For those expounding in the area of Anglo=Catholics, Episcopalians, Apostolic Succession etc., I would suggest reading the article by Fr. Brendan McCarthy regarding the Edwardine Ordinal, the rites of Ordaining Bishops cir. 1550-1552. Therein lies interesting information of how the Church of England tries to retain apostolic Succession and how Elizabeth I and Mary messed about the rites. WWW. Catholic Insights.com and link to Ewardine Ordinal or go direct via IE.


#16

[quote="logicone, post:15, topic:279947"]
For those expounding in the area of Anglo=Catholics, Episcopalians, Apostolic Succession etc., I would suggest reading the article by Fr. Brendan McCarthy regarding the Edwardine Ordinal, the rites of Ordaining Bishops cir. 1550-1552. Therein lies interesting information of how the Church of England tries to retain apostolic Succession and how Elizabeth I and Mary messed about the rites. WWW. Catholic Insights.com and link to Ewardine Ordinal or go direct via IE.

[/quote]

This has been a hobby of mine, for around 10+ years. I'd recommend two books by Fr. J. J. Hughes: ABSOLUTELY NULL AND UTTERLY VOID and STEWARDS OF THE LORD, for a good understanding of the history, personalities, politics, theology and other points on this sad and complicated subject. Fr. Hughes, who was the first Anglican priest since Apostolicae Curae was issued to be ordained a RC priest sub conditione, makes the most reasonable case for the Anglican position; ABSOLUTELY NULL concentrates on the history of the events, STEWARDS on the theology . For the best exposition of the official RC position, I recommend (then Jesuit Father)_Francis Clark's ANGLICAN ORDERS AND DEFECT OF INTENTION. These sources look at the subject in rather more depth.

GKC


#17

[quote="TarkanAttila, post:11, topic:279947"]
Oh, they're proper priests. But we're absorbing the Anglicans through the Latin Church, not any of the Eastern Churches. And in Latin custom, priests are always celibate.

[/quote]

Man, we **really **need to get in touch with the pope, to let him know what a big mistake he's making. :eek:

:D

But seriously, I wonder how many Anglicans have, in fact, been received into EC Churches over the years.

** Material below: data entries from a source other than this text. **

(* ===== verification/DictOps.v ===== *)
(** * The operations of the dictionary keep its invariant

    Bulk remapping, [LookupIndex] with the remapping it triggers, and growing. *)

From S2P Require Import Prelude DictTable Dictionary DictInv DictReloc DictWf.

(** ** Growing *)

Lemma SizeUp_core d t :
  core d t -> log2_buckets d < MAX_LOG2 ->
  exists d' k, SizeUp d = Ok d' /\ core d' (grow t k) /\ sized_up d t d'.
Proof.
  intros C Hl. pose proof C as [C1 C2 C3 C4 C5 C6 C7 C8].
  destruct (SizeUp_spec d t C1 (core_growable _ _ C Hl)) as (d' & k & E & Hk & Hv & S).
  exists d', k. split; [done|]. split; [|done]. pose proof S as [S1 S2 S3 S4].
  split; rewrite ?S2, ?S3, ?S4; try done; try lia.
  - rewrite len_grow. unfold len. lia.
  - by apply clustered_grow.
  - intros i Hi. apply (occ_grow t k) in Hi. right. split; [destruct Hi; lia|].
    rewrite bkt_grow, tget_grow by (done || exact (proj1 Hi)).
    destruct (C6 i Hi) as [E1|(_ & x & Hx & E1)].
    + exists 1. split; [lia|]. by replace (log2_buckets d + 1 - 1) with (log2_buckets d) by lia.
    + exists (x + 1). split; [lia|].
      by replace (log2_buckets d + 1 - (x + 1)) with (log2_buckets d - x) by lia.
  - unfold keys. by rewrite contents_grow.
  - by rewrite contents_grow.
Qed.

(** ** Bulk remapping *)

Lemma core_remap_down d t :
  core d t -> 0 <= remap_end d ->
  (occ t (remap_end d) ->
   bkt t (remap_end d) = BucketByHash (hash (tget t (remap_end d))) (log2_buckets d)) ->
  core (set_remap_end (remap_end d - 1) d) t.
Proof.
  intros [C1 C2 C3 C4 C5 C6 C7 C8] Hr Hcur. split; try done.
  - by destruct C1.
  - cbn. lia.
  - intros i Hi. cbn. destruct (C6 i Hi) as [|(Hir & k & Hk & E)]; [by left|].
    destruct (decide (i = remap_end d)) as [->|]; [left; by apply Hcur|].
    right. split; [lia|]. by exists k.
Qed.

Lemma core_remaps_done d t : core d t -> remap_end d < 0 -> core (set_remaps 0 d) t.
Proof.
  intros [C1 C2 C3 C4 C5 C6 C7 C8] Hr. split; try done.
  - by destruct C1.
  - cbn. lia.
  - intros i Hi. destruct (C6 i Hi) as [|(Hir & _)]; [by left|]. destruct Hi. lia.
Qed.

(** What remapping does: entries move, nothing else changes; every entry moved may
    grow the table. *)
Definition remapped (d : Dictionary) (t : list DictEntry) (grows : Z) (d' : Dictionary)
    (t' : list DictEntry) : Prop :=
  core d' t' /\ frame d d' /\ contents t' ≡ₚ contents t /\
  log2_buckets d <= log2_buckets d' <= log2_buckets d + grows.

Lemma frame_set_remap_end d r : frame d (set_remap_end r d).
Proof. by split. Qed.
Lemma frame_no_cookies d d' : frame d d' -> no_cookies d -> no_cookies d'.
Proof. intros F. unfold no_cookies. by rewrite (frame_cookies _ _ F). Qed.

(** A move can grow the table only when every slot from the last bucket on is in
    use, and takes one free slot at most: there is room for [n] more moves when the
    sizes suffice for a growth each, when [n] of those slots are free, or when the
    next growth makes enough of them. *)
Definition spare (n : nat) (d : Dictionary) (t : list DictEntry) : Prop :=
  exists X : gset Z, (n <= size X)%nat /\
    forall i, i ∈ X -> 2 ^ log2_buckets d - 1 <= i < len t /\ ~ occ t i.

Definition room (n : nat) (d : Dictionary) (t : list DictEntry) : Prop :=
  log2_buckets d + Z.of_nat n <= MAX_LOG2 \/
  (log2_buckets d < MAX_LOG2 /\ spare n d t) \/
  (15 <= log2_buckets d /\ log2_buckets d + 1 < MAX_LOG2 /\ (n <= 16)%nat).

Lemma room_16 d t : log2_buckets d + 2 <= MAX_LOG2 -> room 16 d t.
Proof.
  intros H. unfold room. destruct (decide (log2_buckets d <= 14)); [|right; right; lia].
  left. unfold MAX_LOG2. lia.
Qed.

Lemma room_log n d t : room (S n) d t -> log2_buckets d < MAX_LOG2.
Proof. intros [H|[[H _]|[_ [H _]]]]; lia. Qed.

Lemma room_kept n d t d' t' :
  log2_buckets d' = log2_buckets d -> len t' = len t ->
  (exists last, forall i, occ t' i -> occ t i \/ i = last) -> room (S n) d t -> room n d' t'.
Proof.
  intros El Et [last Ho] [H|[[Hl (X & HX & Hfree)]|H]]; unfold room; rewrite El;
    [left; lia|right; left|right; right; lia].
  split; [done|]. exists (X ∖ {[last]}). split.
  - assert (size X <= size (X ∖ {[last]} ∪ {[last]}))%nat as Hs.
    { apply subseteq_size. intros x Hx. destruct (decide (x = last)); set_solver. }
    rewrite size_union, size_singleton in Hs by set_solver. lia.
  - intros i Hi. apply elem_of_difference in Hi as [Hi Hne]. rewrite El, Et.
    destruct (Hfree i Hi) as [Hr Hn]. split; [done|]. intros Ho'.
    destruct (Ho i Ho') as [| ->]; [done|]. set_solver.
Qed.

Lemma full_end d t i :
  core d t -> occ t (len t - 1) -> 2 ^ log2_buckets d - 1 <= i < len t -> occ t i.
Proof.
  intros C Ho Hi. pose proof (core_log _ _ C). pose proof (core_remaps _ _ C).
  assert (bkt t (len t - 1) < 2 ^ log2_buckets d) as Hb.
  { destruct (core_placed _ _ C _ Ho) as [->|(_ & k & Hk & ->)].
    - apply BucketByHash_range. lia.
    - pose proof (BucketByHash_range (hash (tget t (len t - 1))) (log2_buckets d - k) ltac:(lia)).
      assert (2 ^ (log2_buckets d - k) <= 2 ^ log2_buckets d) by (apply Z.pow_le_mono_r; lia). lia. }
  destruct (decide (i = len t - 1)) as [->|]; [done|].
  apply (clustered_run t (len t - 1) i (core_clustered _ _ C) Ho). lia.
Qed.

Lemma room_grown n d t d' t' :
  core d t -> core d' t' -> occ t (len t - 1) -> log2_buckets d' = log2_buckets d + 1 ->
  (forall i, occ t' i -> i <= len t) -> room (S n) d t -> room n d' t'.
Proof.
  intros C C' Ho El Hnew [H|[[Hl (X & HX & Hfree)]|(H15 & Hl & Hn)]].
  - left. lia.
  - exfalso. destruct (set_choose X) as [x Hx]; [intros E; rewrite E, size_empty in HX; lia|].
    destruct (Hfree x Hx) as [Hr Hno]. apply Hno. by apply (full_end d).
  - right. left. split; [lia|]. pose proof (core_view _ _ C) as Hv. pose proof (core_view _ _ C') as Hv'.
    assert (len t < 2 ^ log2_buckets d' - 1 /\ len t' = 2 ^ log2_buckets d' + log2_buckets d') as [H1 H2].
    { rewrite (view_len _ _ Hv), (view_len _ _ Hv'), !capacity_pow by (apply Hv || apply Hv').
      pose proof (Z.pow_gt_lin_r 2 (log2_buckets d - 1) ltac:(lia) ltac:(lia)).
      replace (2 ^ log2_buckets d) with (2 ^ (log2_buckets d - 1) * 2 ^ 1)
        by (rewrite <- Z.pow_add_r by lia; f_equal; lia).
      rewrite El. replace (log2_buckets d + 1) with (log2_buckets d - 1 + 2) by lia.
      rewrite Z.pow_add_r by lia. lia. }
    exists (list_to_set (seqZ (2 ^ log2_buckets d' - 1) 17)). split.
    + rewrite size_list_to_set by apply NoDup_seqZ. rewrite length_seqZ. lia.
    + intros i Hi. apply elem_of_list_to_set, elem_of_seqZ in Hi. split; [lia|].
      intros Ho'. specialize (Hnew i Ho'). lia.
Qed.

Lemma Remap_loop_spec n d t :
  core d t -> no_cookies d -> room n d t ->
  Z.of_nat (length (contents t)) <= MAX_ENTRIES ->
  exists d' t', Remap_loop n d = Ok d' /\ remapped d t (Z.of_nat n) d' t'.
Proof.
  revert d t. induction n as [|n IHn]; intros d t C Hck Hlog Hmax.
  { exists d, t. split; [done|]. split_and!; [done|done|done|lia|lia]. }
  cbn [Remap_loop].
  pose proof (core_remap_end _ _ C) as Hre.
  remember (Z.to_nat (remap_end d + 1)) as m eqn:Hm.
  revert d C Hck Hlog Hre Hm. induction m as [|m IHm]; intros d C Hck Hlog Hre Hm.
  { exists d, t. split; [done|]. split_and!; [done|done|done|lia|lia]. }
  rewrite (view_tbl _ _ _ (core_view _ _ C)).
  (* one step down, when the slot needs no move *)
  assert ((occ t (remap_end d) -> bkt t (remap_end d) =
             BucketByHash (hash (tget t (remap_end d))) (log2_buckets d)) ->
          exists d' t', (fix Remap_scan (n0 : nat) (d : Dictionary) : res Dictionary :=
         match n0 with
         | O => Ok d
         | S n0 =>
             let! (moved, d') :=
               (if negb (Empty (tbl d (remap_end d))) then Remap_at d (remap_end d)
                else Ok (None, d)) in
             match moved with
             | Some _ => Remap_loop n d'
             | None => Remap_scan n0 (set_remap_end (remap_end d' - 1) d')
             end
         end) m (set_remap_end (remap_end d - 1) d) = Ok d' /\
          remapped d t (Z.of_nat (S n)) d' t') as Hdown.
  { intros Hcur. assert (core (set_remap_end (remap_end d - 1) d) t) as C'.
    { apply core_remap_down; [done|lia|done]. }
    destruct (IHm _ C') as (d' & t' & E & H1 & H2 & H3 & H4);
      [done|done|cbn; lia|cbn; lia|].
    exists d', t'. split; [done|]. split_and!; [done| |done|apply H4|apply H4].
    eapply frame_trans; [|done]. apply frame_set_remap_end. }
  destruct (Empty (tget t (remap_end d))) eqn:Hem; cbn [negb].
  { apply Hdown. intros [_ Ho]. congruence. }
  assert (occ t (remap_end d)) as Ho by (split; [lia|done]).
  destruct (Remap_at_spec d t (remap_end d)) as [[E Hb]|(ins & d1 & t1 & E & C1 & F1 & P1 & S1)];
    try done; [by eapply room_log|by left| |].
  { step_ok E. by apply Hdown. }
  step_ok E. assert (log2_buckets d <= log2_buckets d1 <= log2_buckets d + 1 /\ room n d1 t1) as [Hl1 Hroom].
  { destruct S1 as [([El _] & _ & _ & Hlast)|(Hocc & El & Hnew)]; (split; [lia|]).
    - apply (room_kept n d t); [done| |done|done].
      rewrite (view_len _ _ (core_view _ _ C)), (view_len _ _ (core_view _ _ C1)).
      unfold Capacity. by rewrite El.
    - by apply (room_grown n d t). }
  destruct (IHn d1 t1 C1) as (d' & t' & E' & H1 & H2 & H3 & H4).
  { by eapply frame_no_cookies. }
  { done. }
  { by rewrite P1. }
  exists d', t'. split; [done|]. split_and!; [done|by eapply frame_trans|by rewrite H3|lia|lia].
Qed.

(** [Remap()] terminates, keeps the entries and the invariant; when it reaches the
    front of the table no resize is pending. *)
Lemma Remap_spec d t :
  core d t -> (num_iterators d = 0 -> no_cookies d) ->
  log2_buckets d + 2 <= MAX_LOG2 ->
  Z.of_nat (length (contents t)) <= MAX_ENTRIES ->
  exists d' t', Remap d = Ok d' /\ remapped d t (Z.of_nat DICT_REMAP_ENTRIES) d' t'.
Proof.
  intros C Hck Hlog Hmax. unfold Remap. destruct (Z.eqb_spec (num_iterators d) 0) as [H0|H0]; cbn [negb].
  - destruct (Remap_loop_spec DICT_REMAP_ENTRIES d t C (Hck H0) (room_16 d t Hlog) Hmax)
      as (d' & t' & E & H1 & H2 & H3 & H4). step_ok E.
    destruct (Z.ltb_spec (remap_end d') 0); [|by exists d', t'].
    exists (set_remaps 0 d'), t'. split; [done|]. split_and!; [|by destruct H2|done|apply H4|apply H4].
    by apply core_remaps_done.
  - exists d, t. split; [done|]. split_and!; [done|done|done|lia|unfold DICT_REMAP_ENTRIES; lia].
Qed.

(** ** Searching with remapping *)

(** No lookup will remap an entry in a way that loses another one, or grow the
    table under its own assertion. *)
Definition lookup_safe (d : Dictionary) (t : list DictEntry) : Prop :=
  remaps d = 0 \/ num_iterators d <> 0 \/
  (remaps d <= 1 /\ no_cookies d /\ ~ occ t (len t - 1)).

(** The first search, in the bucket of the current size. *)
Lemma lookup_current d t key h :
  core d t ->
  let b := BucketByHash h (log2_buckets d) in
  exists pos j, LookupIndex_in d key (Z.of_nat (length key)) h b (Capacity d false) = Ok (pos, j) /\
    ((0 <= pos /\ bkt t pos = b /\ holds t (key, u32 h) pos) \/
     (pos = -1 /\ (forall i, holds t (key, u32 h) i -> bkt t i <> b) /\ ip t b j)).
Proof.
  intros C b. pose proof (core_view _ _ C) as Hv. pose proof (buckets_le_len _ _ Hv) as Hbl.
  assert (0 <= b < 2 ^ log2_buckets d) as Hb.
  { apply (core_bucket_range d). pose proof (view_log _ _ Hv). pose proof (core_log _ _ C). lia. }
  rewrite (view_cap _ _ Hv).
  destruct (LookupIndex_in_spec d t key h b (len t) C Hb ltac:(lia)) as (pos & j & E & H).
  exists pos, j. split; [done|]. destruct H as [(H1 & H2 & H3)|(H1 & H2 & H3)].
  - left. split_and!; [lia|done|done].
  - right. split_and!; [done| |by apply H3]. intros i Hi. apply H2; [|done]. apply (proj1 Hi).
Qed.

(** Where an entry of the key can be. *)
Lemma holds_placed d t key h i :
  core d t -> holds t (key, u32 h) i ->
  bkt t i = BucketByHash h (log2_buckets d) \/
  (i <= remap_end d /\ exists k, 1 <= k <= remaps d /\ bkt t i = BucketByHash h (log2_buckets d - k)).
Proof.
  intros C [Ho Hk]. pose proof (core_placed _ _ C i Ho) as Hp. unfold placed in Hp.
  assert (hash (tget t i) = u32 h) as E by (by apply (f_equal snd) in Hk).
  rewrite E, BucketByHash_u32 in Hp. destruct Hp as [|(Hi & k & Hkr & Hb)]; [by left|right].
  split; [done|]. exists k. split; [done|]. by rewrite BucketByHash_u32 in Hb.
Qed.

(** What a search returns. *)
Definition looked_up (d : Dictionary) (t : list DictEntry) (k : list Z * Z) (h : Z)
    (pos : Z) (out : option (Z * Z)) (d' : Dictionary) (t' : list DictEntry) : Prop :=
  core d' t' /\ frame d d' /\ same_size d d' /\ contents t' ≡ₚ contents t /\
  ((0 <= pos /\ holds t' k pos) \/
   (pos = -1 /\ d' = d /\ t' = t /\ k ∉ keys t /\
    exists j, out = Some (j, j - BucketByHash h (log2_buckets d)) /\
              ip t (BucketByHash h (log2_buckets d)) j)).

Lemma same_size_refl d : same_size d d.
Proof. by split_and!. Qed.

Lemma LookupIndex_spec d t key h :
  core d t -> log2_buckets d < MAX_LOG2 -> Z.of_nat (length (contents t)) <= MAX_ENTRIES ->
  lookup_safe d t ->
  exists pos out d' t',
    LookupIndex LOOKUP_FUEL d key (Z.of_nat (length key)) h = Ok (pos, out, d') /\
    looked_up d t (key, u32 h) h pos out d' t'.
Proof.
  intros C Hlog Hmax Hsafe. cbn [LookupIndex LOOKUP_FUEL].
  rewrite (view_has _ _ (core_view _ _ C)). cbn [negb].
  destruct (lookup_current d t key h C) as (pos & j & E & Hpos). step_ok E.
  destruct Hpos as [(Hp & Hb & Hh)|(-> & Hno & Hip)].
  { destruct (Z.leb_spec 0 pos); [|lia]. exists pos, None, d, t. split; [done|].
    split_and!; [done|done|apply same_size_refl|done|]. left. by split. }
  cbn [Z.leb Z.compare]. pose proof (core_remaps _ _ C) as Hr.
  destruct (LookupIndex_prev_spec d t key h (Z.to_nat (remaps d)) 1 C) as (p1 & E1 & Hp1); [lia|lia|].
  step_ok E1. destruct Hp1 as [(Hp1 & Hh)|(-> & Hno1)].
  2:{ exists (-1), (Some (j, j - BucketByHash h (log2_buckets d))), d, t. split; [done|].
      split_and!; [done|done|apply same_size_refl|done|]. right. split_and!; [done|done|done| |by exists j].
      intros Hk. apply elem_of_keys in Hk as [i Hi].
      destruct (holds_placed d t key h i C Hi) as [Hb|(Hi1 & k & Hk & Hb)]; [by apply (Hno i)|].
      apply (Hno1 i k); [done|done|lia|done]. }
  destruct (Z.leb_spec 0 p1); [|lia].
  destruct (Z.eqb_spec (num_iterators d) 0) as [Hit|Hit].
  2:{ exists p1, (Some (j, j - BucketByHash h (log2_buckets d))), d, t. split; [done|].
      split_and!; [done|done|apply same_size_refl|done|]. left. by split. }
  assert (bkt t p1 <> BucketByHash h (log2_buckets d)) as Hne by (by apply Hno).
  destruct (holds_placed d t key h p1 C Hh) as [|(_ & k & Hk & _)]; [done|].
  destruct Hsafe as [Hs|[Hs|(Hs & Hck & Hlast)]]; [lia|done|].
  assert (hash (tget t p1) = u32 h) as Eh by (by exact (f_equal snd (proj2 Hh))).
  destruct (Remap_at_spec d t p1) as [[_ Hb]|(ins & d1 & t1 & E2 & C1 & F1 & P1 & S1)]; try done;
    [by apply Hh|lia|by right| |].
  { rewrite Eh, BucketByHash_u32 in Hb. done. }
  destruct S1 as [(Hsz & Hins & Hbins & _)|[Hocc _]]; [|done]. step_ok E2. cbn [default from_option].
  rewrite (view_has _ _ (core_view _ _ C1)). cbn [negb].
  destruct (lookup_current d1 t1 key h C1) as (pos & j' & E3 & Hpos). step_ok E3.
  rewrite (proj2 Hh) in Hins. destruct Hpos as [(Hp & Hb & Hh')|(-> & Hno' & _)].
  2:{ exfalso. apply (Hno' ins Hins). destruct Hsz as [-> _].
      by rewrite Hbins, Eh, BucketByHash_u32. }
  assert (pos = ins) as -> by (by apply (holds_unique t1 (key, u32 h)); [apply C1|..]).
  destruct (Z.leb_spec 0 ins); [|lia]. cbn [res_bind]. step_assert; [|by apply Z.eqb_eq].
  exists ins, (Some (j, j - BucketByHash h (log2_buckets d))), d1, t1. split; [done|].
  split_and!; try done. left. by split.
Qed.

Probably not very many, but an interesting possibility nonetheless.


#18

[quote="TarkanAttila, post:7, topic:279947"]
1. Accept the authority of the Pope.
2. Accept the theology of the Catholic Church - including salvation by grace, and faith through works; scripture AND tradition as authoritative; the bishops and the Pope as authoritative; the seven sacraments; statues and icons can be venerated, as can the saints they depict; Mary is the Mother of God, free from the stain of original sin, a perpetual virgin, and the greatest of the Saints (although she is still only venerated, not worshipped). And so on.
3. Develop a "Protestant liturgy" (although why bother? The current Roman Catholic Mass is about as stripped down as you can get).
4. Have celibate pastors ordained as proper priests so you can receive the sacraments.
5. Bam. You've got an ordinariate.

Of course, there is an easier way:

1) Enter the RCIA and get confirmed (and, if you haven't been in the Trinitarian formula, baptised) as a Roman Catholic.

[/quote]

Or, one could hope that the Catholic Church abandons these man made traditions and embrace Jesus as the Primacy of the Church, and join those in the Church who patiently wait. Otherwise, we will wait to see our separated brethren in heaven.


#19

[quote="batman1973, post:18, topic:279947"]
Or, one could hope that the Catholic Church abandons these man made traditions and embrace Jesus as the Primacy of the Church, and join those in the Church who patiently wait. Otherwise, we will wait to see our separated brethren in heaven.

[/quote]

I'll apologize in advance if this seems uncharitable, but, I read similar posts on how Protestants need to come around to the Catholic way of thinking. It does get a bit irritating, and disheartening. If you truly see us as brothers and sisters in Christ Jesus, then treat us like such, and not as unwanted step-kids. My daddy always said that you catch more flies with honey than vinegar.